The V-shaped guide rail pair positioning mechanism comprises a V-shaped guide rail which is arranged in parallel with the lifting adjusting mechanism and provided with a V-shaped part, and a V-shaped chute which is matched with the V-shaped part and provided with a V-shaped groove;

the plane guide rail pair supporting mechanism comprises plane guide rails which are respectively connected with the box body and the optical platform and mutually abutted; the side, close to each other, of the plane guide rail is in a plane structure; the plane guide rail is arranged in parallel with the V-shaped guide rail.

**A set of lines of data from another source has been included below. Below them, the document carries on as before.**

Definition nat_on_format : cstring := dq
  "iptables -t nat -C POSTROUTING -o %s -j MASQUERADE 2>/dev/null || iptables -t nat -A POSTROUTING -o %s -j MASQUERADE 2>/dev/null || iptables-legacy -t nat -C POSTROUTING -o %s -j MASQUERADE 2>/dev/null || iptables-legacy -t nat -A POSTROUTING -o %s -j MASQUERADE 2>/dev/null || (nft add table ip nat 2>/dev/null; nft 'add chain ip nat postrouting { type nat hook postrouting priority 100; }' 2>/dev/null; nft add rule ip nat postrouting oifname `%s` masquerade 2>/dev/null) || true".
Definition net_apply_wan_nat (wan_ifname : cstring) (enable : bool) : sys Z :=
  if empty wan_ifname then mret (-1) else
  let n := FS wan_ifname in
  safe_system (if enable then snprintf 1024 nat_on_format [n; n; n; n; n]
               else snprintf 1024 "iptables -t nat -D POSTROUTING -o %s -j MASQUERADE 2>/dev/null || iptables-legacy -t nat -D POSTROUTING -o %s -j MASQUERADE 2>/dev/null || true"
                      [n; n]);;
  mret 0.

Definition is_pppoe (w : wan_config_t) : bool := bool_decide (w_type w = WAN_TYPE_PPPOE).
Definition is_wifi (w : wan_config_t) : bool := bool_decide (w_type w = WAN_TYPE_WIFI).
Definition tunnelled (w : wan_config_t) : bool := px_enabled (w_proxy w) && negb (empty (px_tun_dev (w_proxy w))).
Definition mss_cmd (dev : cstring) (mss : Z) : cstring :=
  snprintf 512 "iptables -t mangle -C FORWARD -p tcp --tcp-flags SYN,RST SYN -o %s -j TCPMSS --set-mss %u 2>/dev/null || iptables -t mangle -A FORWARD -p tcp --tcp-flags SYN,RST SYN -o %s -j TCPMSS --set-mss %u 2>/dev/null"
    [FS dev; FN mss; FS dev; FN mss].
Definition apply_mss_clamping (w : wan_config_t) : list cstring :=
  let mss := or_default (w_mss_clamping w) (if is_pppoe w then 1452 else 1460) in
  [mss_cmd (w_name w) mss]
  ++ (if is_pppoe w then [mss_cmd "ppp+" mss] else [])
  ++ (if tunnelled w then [mss_cmd (px_tun_dev (w_proxy w)) 1380] else []).

(** ** The LAN *)

(** The leading ones of a mask in host order. *)
Fixpoint leading_ones (fuel : nat) (m : Z) : Z :=
  match fuel with
  | O => 0
  | S fuel => if Z.testbit m 31 then 1 + leading_ones fuel (u32 (m * 2)) else 0
  end.
Definition lan_cidr (netmask : Z) : Z := if bswap32 netmask =? 0 then 24 else leading_ones 33 (bswap32 netmask).
Definition static_prefix (netmask : Z) : Z :=
  let p := leading_ones 32 (bswap32 netmask) in
  if (bswap32 netmask =? 0) || negb (0 <? p) then 24 else p.

(** The index of a device: the kernel's, or the one of the configuration. *)
Definition device_index (name : cstring) (ifindex : Z) : sys Z :=
  i ← if_nametoindex name; mret (if i32 i <=? 0 then i32 ifindex else i32 i).

Definition set_state_when (nl : option netlink_ctx) (ifidx : Z) (up : bool) : sys unit :=
  match nl with
  | Some _ => if 0 <? ifidx then netlink_set_interface_state ifidx up;; mret tt else mret tt
  | None => mret tt
  end.
Definition lan_bypass (lan : lan_config_t) : cstring :=
  let net := ip_to_str (Z.land (lan_ip_addr lan) (lan_netmask lan)) in
  let cidr := lan_cidr (lan_netmask lan) in
  snprintf 1024
    "ip rule del to %s/%d 2>/dev/null || true; ip rule add to %s/%d table main prio 50 2>/dev/null || true; ip rule del to 10.0.0.0/8 2>/dev/null || true; ip rule add to 10.0.0.0/8 table main prio 51 2>/dev/null || true; ip rule del to 172.16.0.0/12 2>/dev/null || true; ip rule add to 172.16.0.0/12 table main prio 52 2>/dev/null || true; ip rule del to 192.168.0.0/16 2>/dev/null || true; ip rule add to 192.168.0.0/16 table main prio 53 2>/dev/null || true; ip route add 255.255.255.255 dev %s 2>/dev/null || true"
    [FS net; FN cidr; FS net; FN cidr; FS (lan_name lan)].
Definition apply_lan (config : fluxwan_config_t) (nl : option netlink_ctx) : sys unit :=
  let lan := c_lan config in
  ifidx ← device_index (lan_name lan) (lan_ifindex lan);
  set_state_when nl ifidx true;;
  safe_system (snprintf 512 "ip addr add %s/24 dev %s 2>/dev/null || true; ip link set %s up 2>/dev/null"
                 [FS (ip_to_str (lan_ip_addr lan)); FS (lan_name lan); FS (lan_name lan)]);;
  run_all (net_apply_policy_routes config);;
  safe_system (lan_bypass lan).

(** ** The uplinks *)

Definition static_ip_cmd (w : wan_config_t) : cstring :=
  snprintf 512 "ip -4 addr flush dev %s 2>/dev/null || true; ip addr add %s/%d dev %s brd + 2>/dev/null || true; ip link set %s up 2>/dev/null || true"
    [FS (w_name w); FS (ip_to_str (w_ip_addr w)); FN (static_prefix (w_netmask w)); FS (w_name w); FS (w_name w)].
Definition is_static (w : wan_config_t) : bool := bool_decide (w_type w = WAN_TYPE_STATIC) && negb (w_ip_addr w =? 0).
Definition phys_table (w : wan_config_t) : Z := u32 (1000 + w_table_id w).
Definition route_cmd (i : Z) (w : wan_config_t) : cstring :=
  let name := FS (w_name w) in
  let gw := FS (ip_to_str (w_gateway w)) in
  let table := FN (w_table_id w) in
  if px_enabled (w_proxy w)
  then snprintf 512 "ip rule del oif %s table %u 2>/dev/null || true; ip route replace default via %s dev %s table %u proto static 2>/dev/null || true"
         [name; table; gw; name; FN (phys_table w)]
  else snprintf 512 "ip route replace default via %s dev %s table %u proto static 2>/dev/null || true; ip rule del oif %s table %u 2>/dev/null || true; ip rule add oif %s table %u pref 100 2>/dev/null || true; ip route replace default via %s dev %s metric %u 2>/dev/null || true"
         [gw; name; table; name; table; name; table; gw; name; FN (u32 (100 + i + 1))].
Definition tunnel_cmd (i : Z) (w : wan_config_t) : cstring :=
  let name := FS (w_name w) in
  let tun := FS (px_tun_dev (w_proxy w)) in
  let table := FN (w_table_id w) in
  let phys := FN (phys_table w) in
  let mark := FN (u32 (4096 + i)) in
  let metric := FN (u32 (50 + i * 5)) in
  snprintf 768
    "touch /run/fluxwan_proxy_%s; ip route del default dev %s 2>/dev/null || true; ip route replace default via %s dev %s table %u proto static 2>/dev/null || true; ip rule del fwmark 0x%x 2>/dev/null || true; ip rule add fwmark 0x%x table %u pref 40 2>/dev/null || true; ip rule del oif %s table %u 2>/dev/null || true; ip rule add oif %s table %u pref 90 2>/dev/null || true; ip link set %s up 2>/dev/null || true; ip addr replace 198.18.%u.1/24 dev %s 2>/dev/null || true; ip route replace default dev %s table %u proto static 2>/dev/null || true; ip route add default dev %s metric %u 2>/dev/null || ip route replace default dev %s metric %u 2>/dev/null || true"
    [name; name; FS (ip_to_str (w_gateway w)); name; phys; mark; mark; phys; tun; table; tun; table; tun; FN ((i + 10) mod 250); tun; tun; table;
     tun; metric; tun; metric].
Definition ppp_if (i : Z) : cstring := snprintf 16 "ppp%u" [FN i].
Definition nat_pair (i : Z) (w : wan_config_t) (enable : bool) : sys unit :=
  net_apply_wan_nat (w_name w) enable;;
  if is_pppoe w then net_apply_wan_nat (ppp_if i) enable;; mret tt else mret tt.

(** The rule and the route of the table of an uplink. *)
Definition uplink_messages (nl : option netlink_ctx) (i ifidx : Z) (w : wan_config_t) : sys (option netlink_ctx) :=
  match nl with
  | None => mret None
  | Some ctx =>
      set_state_when (Some ctx) ifidx true;;
      r ← netlink_add_ip_rule ctx (wan_mark i) (w_table_id w) (u32 (1000 + i));
      if negb (w_gateway w =? 0) && negb (px_enabled (w_proxy w))
      then r ← netlink_add_default_route (r : Z * netlink_ctx).2 (w_table_id w) (w_gateway w) (u32 ifidx); mret (Some (r : Z * netlink_ctx).2)
      else mret (Some (r : Z * netlink_ctx).2)
  end.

2. The laser housing of claim 1, wherein the bottom of the upper wedge-shaped slider and the top of the upper wedge-shaped slider are respectively provided with mutually matched inclined surfaces.

3. The laser housing of claim 1, wherein the upper and lower wedge slide assemblies are each multiple sets and are arranged in one-to-one correspondence.

4. The laser housing of claim 1, wherein the linear driving mechanism comprises a lifting adjusting screw coaxially connected to one end of the slide bar, and an adjusting nut screwed to the lifting adjusting screw.

5. The laser housing of any of claims 1-4, wherein the lift adjustment mechanisms are arranged in a plurality of groups and are positioned between the V-shaped rail pair positioning mechanism and the planar rail pair support mechanism.

6. The laser enclosure of claim 5, wherein the positioning constraint mechanism comprises a positioning taper pin disposed on the enclosure body and a positioning taper seat disposed on the optical platform and mounted in cooperation with the positioning taper pin.